• [What to produce] Please retype the records below exactly, from the first line down to and including the line with "Pacing changes nothing".

Source records:
(* ===== verification/Pacing.v ===== *)
(** * Replay in real time (src/mvp/src/backtest/replay.{h,cpp})

    With [ReplaySpeed::Realtime] the loop of [Replay] sleeps before each tick
    until its time has come.  The readings of the steady clock are arguments.
    Pacing changes nothing of what a replay does. *)

From Corelib Require Import SpecFloat.
From S2P Require Import Prelude Pool OrderedMap Level OrderBook BookSpec Portfolio Engine Strategy Ticks Strategies Replay ReplayProps Decimal Float64 FloatBounds Clock.

Inductive ReplaySpeed := Max | Realtime.

Record ReplayConfig := mkReplayConfig { speed : ReplaySpeed; realtime_factor : f64 }.

Definition ReplayConfig_default : ReplayConfig := mkReplayConfig Max (f64_of_Z 1).

(** [static_cast<uint64_t>((t.ts_ns - sim_start_ns) / cfg_.realtime_factor)] *)
Definition target_ns (cfg : ReplayConfig) (sim_start : Z) (t : Tick) : option Z :=
  f64_to_u64 (f64_div (f64_of_Z (u64 (ts_ns t - sim_start))) (realtime_factor cfg)).

(** The conversion of a [uint64_t] to the [int64_t] of [nanoseconds]. *)
Definition to_ns (z : Z) : Z := if z <? 2 ^ 63 then z else z - UINT64_SIZE.

(** What the loop sleeps before a tick, [elapsed] nanoseconds into the run. *)
Definition pace (cfg : ReplayConfig) (sim_start elapsed : Z) (t : Tick) : option (list Z) :=
  match speed cfg with
  | Max => Some []
  | Realtime =>
      target ← target_ns cfg sim_start t;
      Some (if u64 elapsed <? target then [to_ns (u64 (target - elapsed))] else [])
  end.

Section Paced.
Context {E : Type} `{EngineOps E}.

(** The loop, with the reading of the clock at each tick, and what it slept. *)
Fixpoint paced_ticks (cfg : ReplayConfig) (sim_start : Z) (strategies : list sptr) (ticks : list (Tick * Z))
    (r : ReplayState (E := E)) : option (ReplayState (E := E) * list Z) :=
  match ticks with
  | [] => Some (r, [])
  | (t, elapsed) :: ticks =>
      sl ← pace cfg sim_start elapsed t;
      r ← replay_tick strategies r t;
      '(r, sls) ← paced_ticks cfg sim_start strategies ticks r;
      Some (r, sl ++ sls)
  end.

Definition sim_start_ns (ticks : list Tick) : Z := match ticks with [] => 0 | t :: _ => ts_ns t end.

Definition paced_run (cfg : ReplayConfig) (strategies : list sptr) (e : E) (ss : gmap sptr (Strategy Derived))
    (ticks : list (Tick * Z)) : option (ReplayStats * World E Derived * list Z) :=
  '(r, sls) ← paced_ticks cfg (sim_start_ns (fst <$> ticks)) strategies ticks (replay_init strategies e ss);
  Some (stats r, rp_world r, sls).

(** ** The time of a tick *)

Lemma round_aux_sign s m e l :
  match binary_round_aux 53 1024 s m e l with
  | S754_finite s' _ _ | S754_zero s' | S754_infinity s' => s' = s
  | S754_nan => True
  end.
Proof.
  unfold binary_round_aux. destruct (shr_fexp 53 1024 m e l) as [mrs e1].
  destruct (shr_fexp _ _ _ e1 _) as [mrs' e2]. destruct (shr_m mrs'); [done| |done]. by destruct (_ <=? _)%Z.
Qed.

(** A speed at least that of the clock. *)
Definition factor_ok (f : f64) : Prop :=
  match f with S754_finite false _ _ => f64_atleast f 1 0 /\ f64_atmost f 1 900 | _ => False end.

Lemma f64_div_in z f : 0 <= z < 2 ^ 53 -> factor_ok f -> f64_in (f64_div (f64_of_Z z) f) 0 z 0.
Proof.
  intros Hz Hf. destruct f as [| | |[] m e]; try done. destruct Hf as [Hl Hm].
  destruct (decide (z = 0)) as [->|]; [by vm_compute|].
  assert (f64_atmost (f64_div (f64_of_Z z) (S754_finite false m e)) z 0) as Hd.
  { apply (f64_div_atmost _ _ _ _ 1 900); [apply f64_of_Z_atmost; lia|done|done|lia|lia|lia|lia]. }
  pose proof (f64_of_Z_in z Hz) as Hx. destruct (f64_of_Z z) as [s|s| |[] m1 e1]; try done; try (unfold f64_in in Hx; lia).
  unfold f64_div in *. cbn [SFdiv xorb] in *. destruct (SFdiv_core_binary _ _ _ _ _ _) as [[mz ez] lz].
  pose proof (round_aux_sign false mz ez lz) as Hs. destruct (binary_round_aux _ _ _ _ _ _) as [s|s| |s m2 e2]; try done.
  subst s. destruct Hd as [He Hle]. split; [done|]. split; [|done]. pose proof (pw_pos e2 ltac:(lia)). nia.
Qed.

(** Before each tick the loop sleeps until the tick is due, at most as long
    after the start as the tape says, and not at all when it is late. *)
Lemma pace_defined f sim_start elapsed t :
  factor_ok f -> 0 <= ts_ns t - sim_start < 2 ^ 53 -> 0 <= elapsed < 2 ^ 63 ->
  exists target sl, target_ns (mkReplayConfig Realtime f) sim_start t = Some target /\
    pace (mkReplayConfig Realtime f) sim_start elapsed t = Some sl /\ 0 <= target <= ts_ns t - sim_start /\
    elapsed + sumZ sl = Z.max elapsed target /\ Forall (fun s => 0 < s) sl.
Proof.
  intros Hf Ht He. change (2 ^ 53) with 9007199254740992 in Ht. change (2 ^ 63) with 9223372036854775808 in He.
  unfold pace, target_ns. cbn [speed realtime_factor]. rewrite (u64_small (_ - _)) by lia64.
  destruct (f64_to_u64_int _ _ _ (f64_div_in _ _ Ht Hf)) as (target & Et & Hb); [lia|lia64|].
  rewrite Et, bind_Some_l. eexists target, _. split_and!; [done|done|lia|lia| |]; rewrite (u64_small elapsed) by lia64;
    destruct (Z.ltb_spec elapsed target); unfold to_ns; rewrite ?u64_small by lia64;
    change (2 ^ 63) with 9223372036854775808; rewrite ?(proj2 (Z.ltb_lt _ _)) by lia; simpl; repeat constructor; lia.
Qed.

End Paced.

Section Equivalence.
Context {E : Type} `{EngineOps E}.

(** The clock is never behind, and the tape fits its range. *)
Definition clock_ok (sim_start : Z) (x : Tick * Z) : Prop :=
  0 <= ts_ns x.1 - sim_start < 2 ^ 53 /\ 0 <= x.2 < 2 ^ 63.

Lemma paced_ticks_same cfg sim_start strategies ticks : forall (r : ReplayState (E := E)),
  (speed cfg = Max \/ factor_ok (realtime_factor cfg)) -> Forall (clock_ok sim_start) ticks ->
  exists sls, paced_ticks cfg sim_start strategies ticks r =
    r ← replay_ticks strategies (fst <$> ticks) r; Some (r, sls).
Proof.
  induction ticks as [|[t el] ticks IH]; intros r Hc Ht; [by exists []|].
  apply Forall_cons in Ht as [[Ht Hel] Hts]. simpl in Ht, Hel.
  assert (exists sl, pace cfg sim_start el t = Some sl) as [sl Esl].
  { destruct cfg as [[] f]; [by eexists|]. destruct Hc as [?|Hf]; [done|].
    destruct (pace_defined f sim_start el t Hf Ht Hel) as (target & sl & _ & Esl & _). eauto. }
  cbn [paced_ticks]. rewrite Esl, bind_Some_l. rewrite fmap_cons. cbn [replay_ticks fst].
  destruct (replay_tick strategies r t) as [r1|]; [|by exists []]. rewrite !bind_Some_l.
  destruct (IH r1 Hc Hts) as (sls & E1). exists (sl ++ sls). rewrite E1.
  by destruct (replay_ticks strategies (fst <$> ticks) r1).
Qed.

(** Pacing does not change a replay: at any speed at least that of the clock,
    on a tape of at most 2^53 nanoseconds whose times are not before its
    first, and for any readings of the clock, the run with sleeps has the
    statistics, the engine and the strategies of the run without them. *)
Theorem paced_run_same cfg strategies e ss (ticks : list (Tick * Z)) :
  (speed cfg = Max \/ factor_ok (realtime_factor cfg)) ->
  Forall (clock_ok (sim_start_ns (fst <$> ticks))) ticks ->
  option_map fst (paced_run cfg strategies e ss ticks) = replay_run strategies e ss (fst <$> ticks).
Proof.
  intros Hc Ht. unfold paced_run, replay_run.
  destruct (paced_ticks_same cfg _ strategies ticks (replay_init strategies e ss) Hc Ht) as (sls & ->).
  by destruct (replay_ticks _ _ _).
Qed.

End Equivalence.

(** Twice as fast as the clock: the second tick, 1000 ns later, is due after
    500 ns, of which 120 have passed; the third is late. *)
Definition paced_tape : list (Tick * Z) :=
  [(mkTick 5000 0 0 0 100 5 1, 0); (mkTick 6000 0 0 1 110 5 2, 120); (mkTick 6100 0 0 1 103 2 3, 700)].

Lemma paced_run_same_witness :
  option_map fst (paced_run (mkReplayConfig Realtime (f64_of_Z 2)) [] demo_engine ∅ paced_tape) =
    replay_run [] demo_engine ∅ (fst <$> paced_tape).
Proof.
  apply (paced_run_same (mkReplayConfig Realtime (f64_of_Z 2)) [] demo_engine ∅ paced_tape).
  - right. vm_compute. repeat split; discriminate.
  - repeat constructor; vm_compute; discriminate.
Defined.

Example paced_sleeps :
  option_map snd (paced_run (mkReplayConfig Realtime (f64_of_Z 2)) [] demo_engine ∅ paced_tape) = Some [380].
Proof. vm_compute. reflexivity. Qed.

(** A factor of zero divides zero by zero at the first tick, and a tape that
    goes back in time at half speed is due beyond [uint64_t]: the casts are
    undefined. *)
Example pacing_undefined :
  paced_run (mkReplayConfig Realtime f64_zero) [] demo_engine ∅ paced_tape = None /\
  paced_run (mkReplayConfig Realtime f64_half) [] demo_engine ∅ [(mkTick 5 0 2 0 100 1 0, 0); (mkTick 4 0 2 0 100 1 0, 0)] = None.
Proof. vm_compute. split; reflexivity. Qed.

• [Answer area]
(* ===== verification/Pacing.v ===== *)
(** * Replay in real time (src/mvp/src/backtest/replay.{h,cpp})

    With [ReplaySpeed::Realtime] the loop of [Replay] sleeps before each tick
    until its time has come.  The readings of the steady clock are arguments.
    Pacing changes nothing of what a replay does. *)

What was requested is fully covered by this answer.